Exploring Ancient Cosmologies
Parmenides (c. 450 BCE) The Sphere of All, Wreaths of Fire
Parmenides of Elea in Italy challenges conventional physics by arguing against the existence of motion, change, and differences in matter (quoted by Simplicius in Phys. 146.5). Despite this, he describes the “beliefs of mortals,” representing his view of the deceptive physical world Ionic Thought’s Influence, akin to the Buddhist concept of maya. Parmenides envisions heavenly bodies as concentrations of fire-vapor, regulated by “Necessity” to move between an inner “wreath” of fire and an outer solid sphere (Aetius 2.7.1). It is unclear whether he perceived the “wreath” as an asteroid belt and the outer shell as a true sphere, leaving ambiguity about the shape of the earth.

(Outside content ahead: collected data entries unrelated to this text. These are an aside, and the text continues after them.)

Lemma capacity_recreate `{IterOrder} now told s effects vmid config :
  sched_inv s → capacity_inv s → vm_manifests s !! vmid = Some config →
  default [] (vm_placements s !! vmid) = [] →
  capacity_inv (recreate_unplaced now told (s, effects) (vmid, config)).1.
Proof.
  intros Hinv Hc Hm Hn. unfold recreate_unplaced.
  set (request := {| create_vmid := vmid; create_config := config |}).
  destruct (schedule_agent_state s request) as (r & Hs1 & _).
  destruct (schedule_agent s request) as [s1 [a|e]] eqn:Hs; cbn [fst] in Hs1; subst s1;
    [|by eapply capacity_same].
  destruct (told a request); cbn.
  - eapply (capacity_reserve s _ request); [done|done|exact Hs|done|done| |].
    + cbn. by rewrite insert_id.
    + cbn. unfold push_placement. by rewrite Hn.
  - eapply capacity_shrinks; [exact Hc|done|]. cbn. unfold push_placement.
    rewrite insert_insert_eq. split; [|done]. intros v.
    destruct (decide (v = vmid)) as [->|].
    + rewrite lookup_insert_eq. apply sublist_nil_l.
    + by rewrite lookup_insert_ne.
Qed.

Lemma capacity_recreate_all `{IterOrder} now told vms s effects :
  sched_inv s → capacity_inv s → NoDup vms.*1 →
  (∀ vm, vm ∈ vms → vm_manifests s !! vm.1 = Some vm.2 ∧ default [] (vm_placements s !! vm.1) = []) →
  capacity_inv (foldl (recreate_unplaced now told) (s, effects) vms).1.
Proof.
  revert s effects. induction vms as [|[vmid config] vms IH]; intros s effects Hinv Hc Hnd Hvms; [done|].
  rewrite fmap_cons, NoDup_cons in Hnd. destruct Hnd as [Hnotin Hnd].
  destruct (Hvms (vmid, config)) as [Hm Hn]; [apply elem_of_cons; by left|].
  cbn [fst snd foldl] in Hm, Hn, Hnotin |- *.
  pose proof (recreate_unplaced_spec now told s effects vmid config Hinv Hm Hn) as Hstep.
  pose proof (capacity_recreate now told s effects vmid config Hinv Hc Hm Hn) as Hc1.
  destruct (recreate_unplaced now told (s, effects) (vmid, config)) as [s1 effects1].
  destruct Hstep as (Hinv1 & Hma1 & _ & _ & Hpl1 & _). apply IH; [done..|].
  intros vm Hin. rewrite Hma1, Hpl1; [apply Hvms, elem_of_cons; by right|].
  intros Heq. apply Hnotin. rewrite <-Heq. by apply list_elem_of_fmap_2.
Qed.

Lemma capacity_expiry `{IterOrder} now s : capacity_inv s → capacity_inv (after_expiry now s).
Proof.
  intros Hc. unfold after_expiry.
  pose proof (lookup_cleanup_placements now (vm_placements s) (vm_data_cache s)) as Hp.
  destruct (cleanup_unresolved_vm_cache _ _ _) as [p d]. cbn in Hp.
  eapply capacity_shrinks; [exact Hc|done|]. cbn. split; [|done]. intros v. rewrite Hp.
  destruct (vm_placements s !! v); cbn; [apply sublist_filter|done].
Qed.

Lemma capacity_reconcile `{IterOrder} cleanup_now now told s :
  sched_inv s → capacity_inv s →
  capacity_inv (reconcile_vm_placements cleanup_now now told s).1.
Proof.
  intros Hinv Hc. rewrite reconcile_vm_placements_unfold. apply capacity_recreate_all.
  - by apply after_expiry_inv.
  - by apply capacity_expiry.
  - apply NoDup_unplaced_vms.
  - intros vm. apply elem_of_unplaced_vms.
Qed.

(** Everything but a report about a VM or an agent. *)
Definition internal_event (e : SchedEvent) : bool :=
  match e with SeVmUpdated _ _ _ | SeAgentUpdated _ _ _ _ => false | _ => true end.

Lemma handle_capacity `{IterOrder} to_bytes from_bytes s e :
  sched_inv s → capacity_inv s → internal_event e = true →
  capacity_inv (scheduler_handle to_bytes from_bytes s e).
Proof.
  intros Hinv Hc Hev. destruct e as [alive id|now asked ex msg|lookup told vmid|lookup told vmid
    |fin linked task a|fin linked task a|now a data|a|now id ref update|a|cnow now told];
    cbn [scheduler_handle]; try done.
  - unfold scheduler_on_link_died. destruct alive; [|done]. cbn [negb].
    assert (capacity_inv (set_actor_kinds (delete id) s)) as Hk by by eapply capacity_same.
    destruct (actor_kinds s !! id) as [[]|]; [| |done].
    + pose proof (capacity_cleanup_agent id _ Hk). by destruct (cleanup_agent_actor _ _).
    + pose proof (capacity_cleanup_vm id _ Hk). by destruct (cleanup_vm_actor _ _).
  - by apply capacity_create.
  - unfold scheduler_delete_vm. destruct lookup as [[vm|]|]; [|done..].
    destruct told as [[]|]; [by apply capacity_remove_intent|done].
  - unfold scheduler_shutdown_vm. destruct lookup as [[vm|]|]; [|done..].
    destruct told as [[]|]; [by apply capacity_remove_intent|done].
  - unfold vm_actor_discovered. repeat case_match; try done; by eapply capacity_same.
  - unfold agent_actor_discovered. repeat case_match; try done; by eapply capacity_same.
  - assert (capacity_inv (set_actor_kinds (delete a) s)) as Hk by by eapply capacity_same.
    pose proof (capacity_cleanup_vm a _ Hk) as Hc'. unfold vm_updater_stopped.
    by destruct (cleanup_vm_actor _ _).
  - assert (capacity_inv (set_actor_kinds (delete a) s)) as Hk by by eapply capacity_same.
    pose proof (capacity_cleanup_agent a _ Hk) as Hc'. unfold agent_updater_stopped.
    by destruct (cleanup_agent_actor _ _).
  - by apply capacity_reconcile.
Qed.

(** C4. No overcommit. Take a consistent state in which, for every cached
    agent whose limits are below the saturation points, the reported usage plus
    the pending requests are at most twice the vCPUs and at most the memory, in
    exact arithmetic. Handling a create (accepted, refused, failed or rolled
    back), a delete, a shutdown, a death, a lost updater, a discovery or a
    whole reconciliation pass keeps it so. *)
Theorem scheduler_no_overcommit `{IterOrder} to_bytes from_bytes s e :
  sched_inv s → capacity_inv s → internal_event e = true →
  capacity_inv (scheduler_handle to_bytes from_bytes s e).
Proof. apply handle_capacity. Qed.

Empedocles and Anaxagoras Reflections of Light
Empedocles of Acragas (mid-5th century BCE) seeks to reconcile Parmenides’ unchanging universe with chaotic matter, proposing a system in flux between harmony and strife. He introduces an outer, hard universal sphere holding fixed stars, along with an inner sphere of double hemispheres—one of lighter fire for day and one of darkness for night. The sun and moon are not physical bodies but concentrated, polished spots on this inner surface, reflecting the outer fire (Eusebium P.E. 1.8.10).
Anaxagoras, a contemporary of Empedocles and friend to Athenian statesman Perikles, adheres to the separation and condensation theory. However Istanbul Day Trips, his heavenly bodies are solid objects (Plat. Apol. 26D). Anaxagoras contributes significantly to astronomy by proposing that the moon’s light is a reflection of the sun (Plat. Crat. 409b). He also explains lunar eclipses as caused by Earth’s shadow and solar eclipses by the moon passing before the sun (Aetius 2.29.6).